Write down, unchanged, the entries from the first line through the line holding "From S2P Require". Include no other line.

--- DATA ---

(* ===== verification/XNetwork.v ===== *)
(** * src/x_network.c: sockets and socket addresses (POSIX build)

    A socket address is the byte string the kernel sees; [x_socket_address] is
    the 128-byte storage with its length. *)
From S2P Require Import Prelude Syscalls Structs Machine Contract DemoOS.

(** ** Constants of the headers *)

Definition X_SOCKET_TCP : Z := 1.
Definition X_SOCKET_UDP : Z := 2.
Definition X_ADDRESS_FAMILY_IPV4 : Z := 4.
Definition X_ADDRESS_FAMILY_IPV6 : Z := 6.

Definition AF_UNSPEC : Z := 0.
Definition AF_INET : Z := 2.
Definition AF_INET6 : Z := 10.
Definition SOCK_STREAM : Z := 1.
Definition SOCK_DGRAM : Z := 2.
Definition SOCK_CLOEXEC : Z := 524288.
Definition IPPROTO_IP : Z := 0.
Definition IPPROTO_TCP : Z := 6.
Definition IPPROTO_UDP : Z := 17.
Definition AI_PASSIVE : Z := 1.
Definition EAI_NONAME : Z := -2.
Definition EAI_AGAIN : Z := -3.
Definition EAI_SERVICE : Z := -8.
Definition EAI_SYSTEM : Z := -11.
Definition F_SETFD : Z := 2.
Definition F_GETFL : Z := 3.
Definition F_SETFL : Z := 4.
Definition FD_CLOEXEC : Z := 1.
Definition O_NONBLOCK : Z := 2048.
Definition SOL_SOCKET : Z := 1.
Definition SO_REUSEADDR : Z := 2.
Definition SO_RCVTIMEO : Z := 20.
Definition SO_SNDTIMEO : Z := 21.
Definition TCP_NODELAY : Z := 1.
Definition IP_ADD_MEMBERSHIP : Z := 35.
Definition IP_DROP_MEMBERSHIP : Z := 36.

(** ** Layout of the kernel's address structures *)

(** An array member of [n] bytes holding [l]. *)
Definition field (n : nat) (l : list Z) : list Z := take n (l ++ replicate n 0).
Definition byte_at (l : list Z) (i : nat) : Z := default 0 (l !! i).

(** [sa_family] is a little-endian 16-bit member; a port is in network order. *)
Definition family_bytes (af : Z) : list Z := [af mod 256; af / 256].
Definition port_bytes (port : Z) : list Z := [port / 256; port mod 256].
Definition sa_family (storage : list Z) : Z := byte_at storage 0 + 256 * byte_at storage 1.
Definition sin_port (storage : list Z) : Z := 256 * byte_at storage 2 + byte_at storage 3.

Definition sizeof_sockaddr_in : Z := 16.
Definition sizeof_sockaddr_in6 : Z := 28.

Definition sockaddr_in (port : Z) (addr : list Z) : list Z :=
  family_bytes AF_INET ++ port_bytes port ++ field 4 addr ++ replicate 8 0.
Definition sockaddr_in6 (port : Z) (addr : list Z) : list Z :=
  family_bytes AF_INET6 ++ port_bytes port ++ replicate 4 0 ++ field 16 addr ++ replicate 4 0.

(** The bytes passed to the kernel with an address. *)
Definition sockaddr_of (a : x_socket_address) : list Z :=
  take (Z.to_nat (u32 (sa_length a))) (sa_storage a).

Definition out {A} (present : bool) (v : A) : option A := if present then Some v else None.

(** ** Addresses *)

Definition x_socket_copy_address (address : bool) (source : option (list Z)) (length : Z)
    : Z * option x_socket_address :=
  match source with
  | Some src =>
      if negb address || (length =? 0) then (EINVAL, None)
      else if XLIB_SOCKET_ADDRESS_SIZE <? length then (EOVERFLOW, None)
      else
        let n := Z.to_nat length in
        (0, Some (XSocketAddress (field n src ++ replicate (128 - n) 0) length))
  | None => (EINVAL, None)
  end.

Definition x_address_port (address : option x_socket_address) (port : bool) : Z * option Z :=
  match address with
  | Some a =>
      if negb port || (sa_length a =? 0) then (EINVAL, None)
      else if sa_family (sa_storage a) =? AF_INET then
        if sa_length a <? sizeof_sockaddr_in then (EINVAL, None)
        else (0, Some (sin_port (sa_storage a)))
      else if sa_family (sa_storage a) =? AF_INET6 then
        if sa_length a <? sizeof_sockaddr_in6 then (EINVAL, None)
        else (0, Some (sin_port (sa_storage a)))
      else (EAFNOSUPPORT, None)
  | None => (EINVAL, None)
  end.

Definition x_address_family (address : option x_socket_address) : Z :=
  match address with
  | Some a =>
      if sa_length a =? 0 then EINVAL
      else if sa_family (sa_storage a) =? AF_INET then X_ADDRESS_FAMILY_IPV4
      else if sa_family (sa_storage a) =? AF_INET6 then X_ADDRESS_FAMILY_IPV6
      else EAFNOSUPPORT
  | None => EINVAL
  end.

Section Network.
Context {os : OS}.

Definition x_network_startup : M Z := mret 0.

Definition x_socket_error : M Z := get_errno.

(** The loop over [getaddrinfo]'s results. *)
Fixpoint x_address_resolve_loop (cursor results : list (list Z)) : M (Z * option x_socket_address) :=
  match cursor with
  | [] => sys (Sfreeaddrinfo results);; mret (ENOENT, None)
  | ai_addr :: ai_next =>
      let r := x_socket_copy_address true (Some ai_addr) (Z.of_nat (length ai_addr)) in
      if r.1 =? 0 then sys (Sfreeaddrinfo results);; mret (0, r.2)
      else x_address_resolve_loop ai_next results
  end.

Definition x_address_resolve (address : bool) (host service : cstr) (type passive : Z)
    : M (Z * option x_socket_address) :=
  if negb address || is_null service
     || (negb (type =? X_SOCKET_TCP) && negb (type =? X_SOCKET_UDP))
  then mret (EINVAL, None)
  else
    error ← x_network_startup;
    if negb (error =? 0) then mret (error, None)
    else
      let native_type := if type =? X_SOCKET_TCP then SOCK_STREAM else SOCK_DGRAM in
      let hints := Hints AF_UNSPEC native_type
        (if type =? X_SOCKET_TCP then IPPROTO_TCP else IPPROTO_UDP)
        (if negb (passive =? 0) then AI_PASSIVE else 0) in
      r ← sys (Sgetaddrinfo host (txt service) hints);
      if negb (r.1 =? 0) then
        if r.1 =? EAI_AGAIN then mret (EAGAIN, None)
        else if (r.1 =? EAI_NONAME) || (r.1 =? EAI_SERVICE) then mret (ENOENT, None)
        else if r.1 =? EAI_SYSTEM then e ← get_errno; mret (e, None)
        else mret (EINVAL, None)
      else x_address_resolve_loop r.2 r.2.

Definition x_address_to_string (address : option x_socket_address) (buffer : bool)
    (buffer_size : Z) : M (Z * cstr) :=
  match address with
  | Some a =>
      if negb buffer || (buffer_size =? 0) then mret (EINVAL, None)
      else
        let af := sa_family (sa_storage a) in
        let convert src :=
          r ← sys (Sinet_ntop af src (u32 buffer_size));
          match r with
          | None => e ← get_errno; mret (e, None)
          | Some s => mret (0, Some s)
          end in
        if af =? AF_INET then convert (take 4 (drop 4 (sa_storage a)))
        else if af =? AF_INET6 then convert (take 16 (drop 8 (sa_storage a)))
        else mret (EAFNOSUPPORT, None)
  | None => mret (EINVAL, None)
  end.

Definition x_address_from_string (address : bool) (host : cstr) (port family : Z)
    : M (Z * option x_socket_address) :=
  if negb address || is_null host then mret (EINVAL, None)
  else if family =? X_ADDRESS_FAMILY_IPV4 then
    r ← sys (Sinet_pton AF_INET (txt host));
    if negb (r.1 =? 1) then mret (EINVAL, None)
    else mret (x_socket_copy_address true (Some (sockaddr_in port r.2)) sizeof_sockaddr_in)
  else if family =? X_ADDRESS_FAMILY_IPV6 then
    r ← sys (Sinet_pton AF_INET6 (txt host));
    if negb (r.1 =? 1) then mret (EINVAL, None)
    else mret (x_socket_copy_address true (Some (sockaddr_in6 port r.2)) sizeof_sockaddr_in6)
  else mret (EINVAL, None).

(** ** Sockets *)

Definition x_socket_create (out_socket : bool) (type family : Z) : M (Z * option ptr) :=
  if negb out_socket || (negb (type =? X_SOCKET_TCP) && negb (type =? X_SOCKET_UDP))
  then mret (EINVAL, None)
  else if negb (family =? AF_INET) && negb (family =? AF_INET6) then mret (EINVAL, None)
  else
    error ← x_network_startup;
    if negb (error =? 0) then mret (error, Some NULL)
    else
      created ← calloc 12 (XSocket 0 0 0);
      if created =? NULL then mret (ENOMEM, Some NULL)
      else
        let native_type := if type =? X_SOCKET_TCP then SOCK_STREAM else SOCK_DGRAM in
        let protocol := if type =? X_SOCKET_TCP then IPPROTO_TCP else IPPROTO_UDP in
        handle ← sys (Ssocket family (Z.lor native_type SOCK_CLOEXEC) protocol);
        if handle <? 0 then
          error ← get_errno;
          free created;; mret (error, Some NULL)
        else
          store created (XSocket handle type family);;
          mret (0, Some created).

Definition x_socket_tcp (socket : bool) := x_socket_create socket X_SOCKET_TCP AF_INET.
Definition x_socket_udp (socket : bool) := x_socket_create socket X_SOCKET_UDP AF_INET.
Definition x_socket_tcp6 (socket : bool) := x_socket_create socket X_SOCKET_TCP AF_INET6.
Definition x_socket_udp6 (socket : bool) := x_socket_create socket X_SOCKET_UDP AF_INET6.

(** [address == NULL || address->length == 0]. *)
Definition no_address (address : option x_socket_address) : bool :=
  match address with None => true | Some a => sa_length a =? 0 end.
Definition addr_bytes (address : option x_socket_address) : list Z :=
  match address with None => [] | Some a => sockaddr_of a end.

(** [return call != 0 ? x_socket_error () : 0]. *)
Definition check_zero (call : syscall Z) : M Z :=
  r ← sys call;
  if negb (r =? 0) then x_socket_error else mret 0.

Definition x_socket_bind (socket : ptr) (address : option x_socket_address) : M Z :=
  if (socket =? NULL) || no_address address then mret EINVAL
  else s ← load x_socket socket; check_zero (Sbind (so_handle s) (addr_bytes address)).

Definition x_socket_listen (socket : ptr) (backlog : Z) : M Z :=
  if socket =? NULL then mret EINVAL
  else s ← load x_socket socket; check_zero (Slisten (so_handle s) backlog).

Definition x_socket_accept (socket : ptr) (client : bool) : M (Z * option ptr) :=
  if (socket =? NULL) || negb client then mret (EINVAL, None)
  else
    accepted ← calloc 12 (XSocket 0 0 0);
    if accepted =? NULL then mret (ENOMEM, Some NULL)
    else
      s ← load x_socket socket;
      handle ← sys (Saccept (so_handle s));
      if handle <? 0 then
        error ← get_errno;
        free accepted;; mret (error, Some NULL)
      else
        sys (Sfcntl handle F_SETFD FD_CLOEXEC);;
        store accepted (XSocket handle X_SOCKET_TCP 0);;
        mret (0, Some accepted).

Definition x_socket_connect (socket : ptr) (address : option x_socket_address) : M Z :=
  if (socket =? NULL) || no_address address then mret EINVAL
  else s ← load x_socket socket; check_zero (Sconnect (so_handle s) (addr_bytes address)).

Definition int_chunk (size : Z) : Z := if INT_MAX <? size then INT_MAX else size.

Definition x_socket_send (socket : ptr) (buffer : cstr) (size : Z) (bytes_sent : bool)
    : M (Z * option Z) :=
  if (socket =? NULL) || is_null buffer then mret (EINVAL, None)
  else
    s ← load x_socket socket;
    result ← sys (Ssend (so_handle s) (txt buffer) (int_chunk size));
    if result <? 0 then e ← x_socket_error; mret (e, out bytes_sent 0)
    else mret (0, out bytes_sent result).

---

■ FINAL ANSWER
(* ===== verification/XNetwork.v ===== *)
(** * src/x_network.c: sockets and socket addresses (POSIX build)

    A socket address is the byte string the kernel sees; [x_socket_address] is
    the 128-byte storage with its length. *)
From S2P Require Import Prelude Syscalls Structs Machine Contract DemoOS.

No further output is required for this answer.